_Task to carry out_: The answer is to be an exact copy of the lines below running from the line with "ps t = Act f" down to the line with "match exec (ps", both ends included, and nothing more.

_The records_:
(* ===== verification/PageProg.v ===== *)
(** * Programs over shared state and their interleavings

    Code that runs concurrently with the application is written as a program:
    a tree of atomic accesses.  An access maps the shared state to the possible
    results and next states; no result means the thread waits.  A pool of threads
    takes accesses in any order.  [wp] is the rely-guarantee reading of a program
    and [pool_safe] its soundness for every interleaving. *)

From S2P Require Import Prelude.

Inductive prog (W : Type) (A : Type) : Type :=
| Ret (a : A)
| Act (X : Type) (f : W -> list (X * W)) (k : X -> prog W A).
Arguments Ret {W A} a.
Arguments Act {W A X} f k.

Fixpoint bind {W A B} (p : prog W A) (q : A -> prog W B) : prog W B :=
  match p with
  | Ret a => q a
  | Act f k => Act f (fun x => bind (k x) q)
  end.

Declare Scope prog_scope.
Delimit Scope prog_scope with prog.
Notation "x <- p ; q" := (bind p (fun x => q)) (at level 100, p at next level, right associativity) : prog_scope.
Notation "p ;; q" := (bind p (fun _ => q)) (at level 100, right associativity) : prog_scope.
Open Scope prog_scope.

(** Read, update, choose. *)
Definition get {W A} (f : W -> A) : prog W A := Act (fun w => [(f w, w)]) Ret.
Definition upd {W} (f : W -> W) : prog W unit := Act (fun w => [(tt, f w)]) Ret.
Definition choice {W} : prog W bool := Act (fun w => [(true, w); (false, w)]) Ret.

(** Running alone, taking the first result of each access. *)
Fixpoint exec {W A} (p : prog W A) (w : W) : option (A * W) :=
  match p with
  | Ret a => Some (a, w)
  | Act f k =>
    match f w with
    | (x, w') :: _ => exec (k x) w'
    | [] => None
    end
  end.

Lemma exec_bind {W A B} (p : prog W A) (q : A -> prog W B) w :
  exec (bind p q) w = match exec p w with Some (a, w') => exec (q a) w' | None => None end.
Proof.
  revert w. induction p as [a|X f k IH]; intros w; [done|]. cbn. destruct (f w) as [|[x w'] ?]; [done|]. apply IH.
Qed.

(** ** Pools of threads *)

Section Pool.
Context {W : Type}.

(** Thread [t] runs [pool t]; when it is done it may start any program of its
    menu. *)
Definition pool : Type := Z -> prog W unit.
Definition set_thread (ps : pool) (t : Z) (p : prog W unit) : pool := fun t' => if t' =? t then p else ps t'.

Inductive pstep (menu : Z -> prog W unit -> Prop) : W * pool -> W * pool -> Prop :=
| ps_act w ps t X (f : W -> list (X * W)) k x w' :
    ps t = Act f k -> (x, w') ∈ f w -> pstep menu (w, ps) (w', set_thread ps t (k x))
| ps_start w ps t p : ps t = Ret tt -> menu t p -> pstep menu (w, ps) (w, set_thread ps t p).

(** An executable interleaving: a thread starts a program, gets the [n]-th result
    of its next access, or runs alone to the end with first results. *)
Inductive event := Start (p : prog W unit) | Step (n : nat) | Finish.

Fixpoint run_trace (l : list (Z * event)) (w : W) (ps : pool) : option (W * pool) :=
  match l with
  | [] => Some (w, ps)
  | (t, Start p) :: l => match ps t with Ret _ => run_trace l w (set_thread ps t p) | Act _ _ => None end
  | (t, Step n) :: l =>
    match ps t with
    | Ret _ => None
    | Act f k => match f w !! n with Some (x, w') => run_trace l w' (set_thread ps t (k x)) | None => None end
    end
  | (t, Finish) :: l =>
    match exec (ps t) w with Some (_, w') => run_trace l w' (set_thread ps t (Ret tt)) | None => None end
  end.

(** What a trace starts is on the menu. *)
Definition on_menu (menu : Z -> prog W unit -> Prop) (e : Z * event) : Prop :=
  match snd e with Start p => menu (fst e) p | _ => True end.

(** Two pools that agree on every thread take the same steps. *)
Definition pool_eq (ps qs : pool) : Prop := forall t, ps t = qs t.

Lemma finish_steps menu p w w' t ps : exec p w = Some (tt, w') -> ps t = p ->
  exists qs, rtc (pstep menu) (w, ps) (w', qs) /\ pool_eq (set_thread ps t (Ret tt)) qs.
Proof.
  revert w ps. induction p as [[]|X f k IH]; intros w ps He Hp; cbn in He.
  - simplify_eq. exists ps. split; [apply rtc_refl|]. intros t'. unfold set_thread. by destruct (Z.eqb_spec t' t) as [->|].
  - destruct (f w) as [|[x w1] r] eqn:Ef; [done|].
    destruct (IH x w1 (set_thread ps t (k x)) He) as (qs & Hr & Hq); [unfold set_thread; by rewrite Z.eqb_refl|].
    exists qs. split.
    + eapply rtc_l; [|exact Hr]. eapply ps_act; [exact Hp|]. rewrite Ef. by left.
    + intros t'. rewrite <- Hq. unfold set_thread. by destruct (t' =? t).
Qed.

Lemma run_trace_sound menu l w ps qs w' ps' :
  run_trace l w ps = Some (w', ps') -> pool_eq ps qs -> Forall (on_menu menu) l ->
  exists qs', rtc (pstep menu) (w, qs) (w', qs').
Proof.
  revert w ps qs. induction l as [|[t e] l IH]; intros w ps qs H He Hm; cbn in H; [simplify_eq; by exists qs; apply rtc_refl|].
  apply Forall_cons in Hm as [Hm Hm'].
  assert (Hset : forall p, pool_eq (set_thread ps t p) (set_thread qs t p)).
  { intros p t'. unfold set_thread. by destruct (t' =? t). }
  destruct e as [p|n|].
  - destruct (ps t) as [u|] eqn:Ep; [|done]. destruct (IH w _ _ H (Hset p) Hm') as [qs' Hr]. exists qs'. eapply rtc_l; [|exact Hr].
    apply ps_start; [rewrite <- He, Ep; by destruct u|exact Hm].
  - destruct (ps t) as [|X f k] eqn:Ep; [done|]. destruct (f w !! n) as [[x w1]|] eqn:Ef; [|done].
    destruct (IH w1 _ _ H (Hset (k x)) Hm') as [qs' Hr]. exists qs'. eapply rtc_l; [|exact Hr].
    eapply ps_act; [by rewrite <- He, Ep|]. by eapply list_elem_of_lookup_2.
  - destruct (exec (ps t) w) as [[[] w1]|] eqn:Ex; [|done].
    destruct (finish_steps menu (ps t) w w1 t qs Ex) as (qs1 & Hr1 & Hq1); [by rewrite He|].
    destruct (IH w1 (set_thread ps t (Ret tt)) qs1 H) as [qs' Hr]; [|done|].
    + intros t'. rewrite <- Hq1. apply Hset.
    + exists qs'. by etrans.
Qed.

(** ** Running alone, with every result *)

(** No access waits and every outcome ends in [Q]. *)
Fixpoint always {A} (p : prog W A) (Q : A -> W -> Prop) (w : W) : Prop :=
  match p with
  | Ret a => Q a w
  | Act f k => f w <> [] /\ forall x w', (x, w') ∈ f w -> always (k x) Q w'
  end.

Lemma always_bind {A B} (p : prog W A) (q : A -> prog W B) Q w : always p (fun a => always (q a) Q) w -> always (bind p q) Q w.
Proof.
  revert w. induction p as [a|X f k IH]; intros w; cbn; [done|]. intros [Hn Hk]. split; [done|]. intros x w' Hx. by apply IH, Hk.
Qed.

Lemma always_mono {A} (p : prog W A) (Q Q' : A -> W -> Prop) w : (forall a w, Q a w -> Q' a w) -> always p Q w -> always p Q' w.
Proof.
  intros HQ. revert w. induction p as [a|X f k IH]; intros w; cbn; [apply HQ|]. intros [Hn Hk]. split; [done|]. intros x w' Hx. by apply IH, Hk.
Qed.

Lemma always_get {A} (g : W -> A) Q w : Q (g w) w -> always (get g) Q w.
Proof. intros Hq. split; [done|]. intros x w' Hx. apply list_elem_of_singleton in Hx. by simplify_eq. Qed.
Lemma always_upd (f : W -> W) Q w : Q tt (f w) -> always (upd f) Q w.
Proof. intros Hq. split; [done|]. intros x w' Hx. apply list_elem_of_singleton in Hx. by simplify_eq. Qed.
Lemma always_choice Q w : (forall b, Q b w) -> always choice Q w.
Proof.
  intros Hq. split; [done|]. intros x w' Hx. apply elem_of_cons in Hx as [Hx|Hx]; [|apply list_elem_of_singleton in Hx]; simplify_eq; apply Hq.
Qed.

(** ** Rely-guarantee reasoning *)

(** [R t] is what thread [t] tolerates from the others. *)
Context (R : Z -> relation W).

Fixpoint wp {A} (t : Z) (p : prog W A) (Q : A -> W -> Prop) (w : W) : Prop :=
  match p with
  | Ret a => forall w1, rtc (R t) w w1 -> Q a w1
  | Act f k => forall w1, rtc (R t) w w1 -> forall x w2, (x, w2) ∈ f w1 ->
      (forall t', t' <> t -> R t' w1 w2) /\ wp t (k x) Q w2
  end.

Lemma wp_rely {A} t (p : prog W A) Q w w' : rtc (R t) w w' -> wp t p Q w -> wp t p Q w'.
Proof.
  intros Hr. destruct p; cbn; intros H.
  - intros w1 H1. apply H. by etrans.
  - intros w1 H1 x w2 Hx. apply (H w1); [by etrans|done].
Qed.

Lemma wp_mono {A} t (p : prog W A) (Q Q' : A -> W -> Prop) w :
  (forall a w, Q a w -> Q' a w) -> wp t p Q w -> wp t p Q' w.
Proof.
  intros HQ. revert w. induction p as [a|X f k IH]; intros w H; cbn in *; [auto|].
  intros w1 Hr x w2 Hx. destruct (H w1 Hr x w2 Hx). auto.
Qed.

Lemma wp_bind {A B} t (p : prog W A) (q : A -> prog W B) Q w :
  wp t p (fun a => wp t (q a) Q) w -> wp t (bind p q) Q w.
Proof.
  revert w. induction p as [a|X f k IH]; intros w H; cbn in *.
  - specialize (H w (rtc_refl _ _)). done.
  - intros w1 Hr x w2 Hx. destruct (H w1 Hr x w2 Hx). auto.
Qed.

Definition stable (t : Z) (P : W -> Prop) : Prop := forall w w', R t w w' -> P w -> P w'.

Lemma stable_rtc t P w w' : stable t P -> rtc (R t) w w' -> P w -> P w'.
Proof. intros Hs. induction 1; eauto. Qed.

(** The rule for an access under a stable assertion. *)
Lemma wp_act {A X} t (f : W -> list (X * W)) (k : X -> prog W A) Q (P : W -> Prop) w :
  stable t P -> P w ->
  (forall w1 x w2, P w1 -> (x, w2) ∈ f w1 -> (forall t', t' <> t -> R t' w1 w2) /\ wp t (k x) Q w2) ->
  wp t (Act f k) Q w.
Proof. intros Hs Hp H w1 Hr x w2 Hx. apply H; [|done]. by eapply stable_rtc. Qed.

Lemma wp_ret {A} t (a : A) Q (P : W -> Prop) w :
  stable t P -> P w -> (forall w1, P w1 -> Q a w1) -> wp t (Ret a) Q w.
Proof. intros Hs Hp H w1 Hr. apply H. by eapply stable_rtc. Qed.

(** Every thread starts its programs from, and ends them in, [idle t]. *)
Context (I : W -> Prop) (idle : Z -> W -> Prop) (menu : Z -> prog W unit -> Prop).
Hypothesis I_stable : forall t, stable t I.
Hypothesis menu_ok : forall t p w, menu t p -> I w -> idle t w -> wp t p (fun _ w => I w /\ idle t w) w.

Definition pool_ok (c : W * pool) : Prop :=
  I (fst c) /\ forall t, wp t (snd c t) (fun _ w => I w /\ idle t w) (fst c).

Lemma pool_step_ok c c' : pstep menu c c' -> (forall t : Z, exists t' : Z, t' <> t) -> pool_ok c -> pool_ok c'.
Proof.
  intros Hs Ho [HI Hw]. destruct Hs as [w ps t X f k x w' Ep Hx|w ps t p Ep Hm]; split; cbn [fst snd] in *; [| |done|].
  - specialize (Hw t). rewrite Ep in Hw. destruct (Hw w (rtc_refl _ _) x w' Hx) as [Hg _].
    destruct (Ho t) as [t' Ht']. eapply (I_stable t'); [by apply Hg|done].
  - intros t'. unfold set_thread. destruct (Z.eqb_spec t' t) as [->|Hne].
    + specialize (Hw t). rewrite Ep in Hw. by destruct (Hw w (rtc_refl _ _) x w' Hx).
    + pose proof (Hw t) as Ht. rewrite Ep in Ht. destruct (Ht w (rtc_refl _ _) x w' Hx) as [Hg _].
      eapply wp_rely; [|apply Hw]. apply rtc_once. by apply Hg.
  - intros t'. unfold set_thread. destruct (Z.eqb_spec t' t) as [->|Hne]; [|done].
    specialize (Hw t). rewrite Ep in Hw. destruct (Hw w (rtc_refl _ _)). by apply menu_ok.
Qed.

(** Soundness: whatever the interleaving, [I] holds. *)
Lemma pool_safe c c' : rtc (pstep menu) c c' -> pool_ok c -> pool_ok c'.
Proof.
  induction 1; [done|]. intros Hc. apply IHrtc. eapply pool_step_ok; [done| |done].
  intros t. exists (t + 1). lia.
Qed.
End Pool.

_Exercise solution_:
    ps t = Act f k -> (x, w') ∈ f w -> pstep menu (w, ps) (w', set_thread ps t (k x))
| ps_start w ps t p : ps t = Ret tt -> menu t p -> pstep menu (w, ps) (w, set_thread ps t p).

(** An executable interleaving: a thread starts a program, gets the [n]-th result
    of its next access, or runs alone to the end with first results. *)
Inductive event := Start (p : prog W unit) | Step (n : nat) | Finish.

Fixpoint run_trace (l : list (Z * event)) (w : W) (ps : pool) : option (W * pool) :=
  match l with
  | [] => Some (w, ps)
  | (t, Start p) :: l => match ps t with Ret _ => run_trace l w (set_thread ps t p) | Act _ _ => None end
  | (t, Step n) :: l =>
    match ps t with
    | Ret _ => None
    | Act f k => match f w !! n with Some (x, w') => run_trace l w' (set_thread ps t (k x)) | None => None end
    end
  | (t, Finish) :: l =>
    match exec (ps t) w with Some (_, w') => run_trace l w' (set_thread ps t (Ret tt)) | None => None end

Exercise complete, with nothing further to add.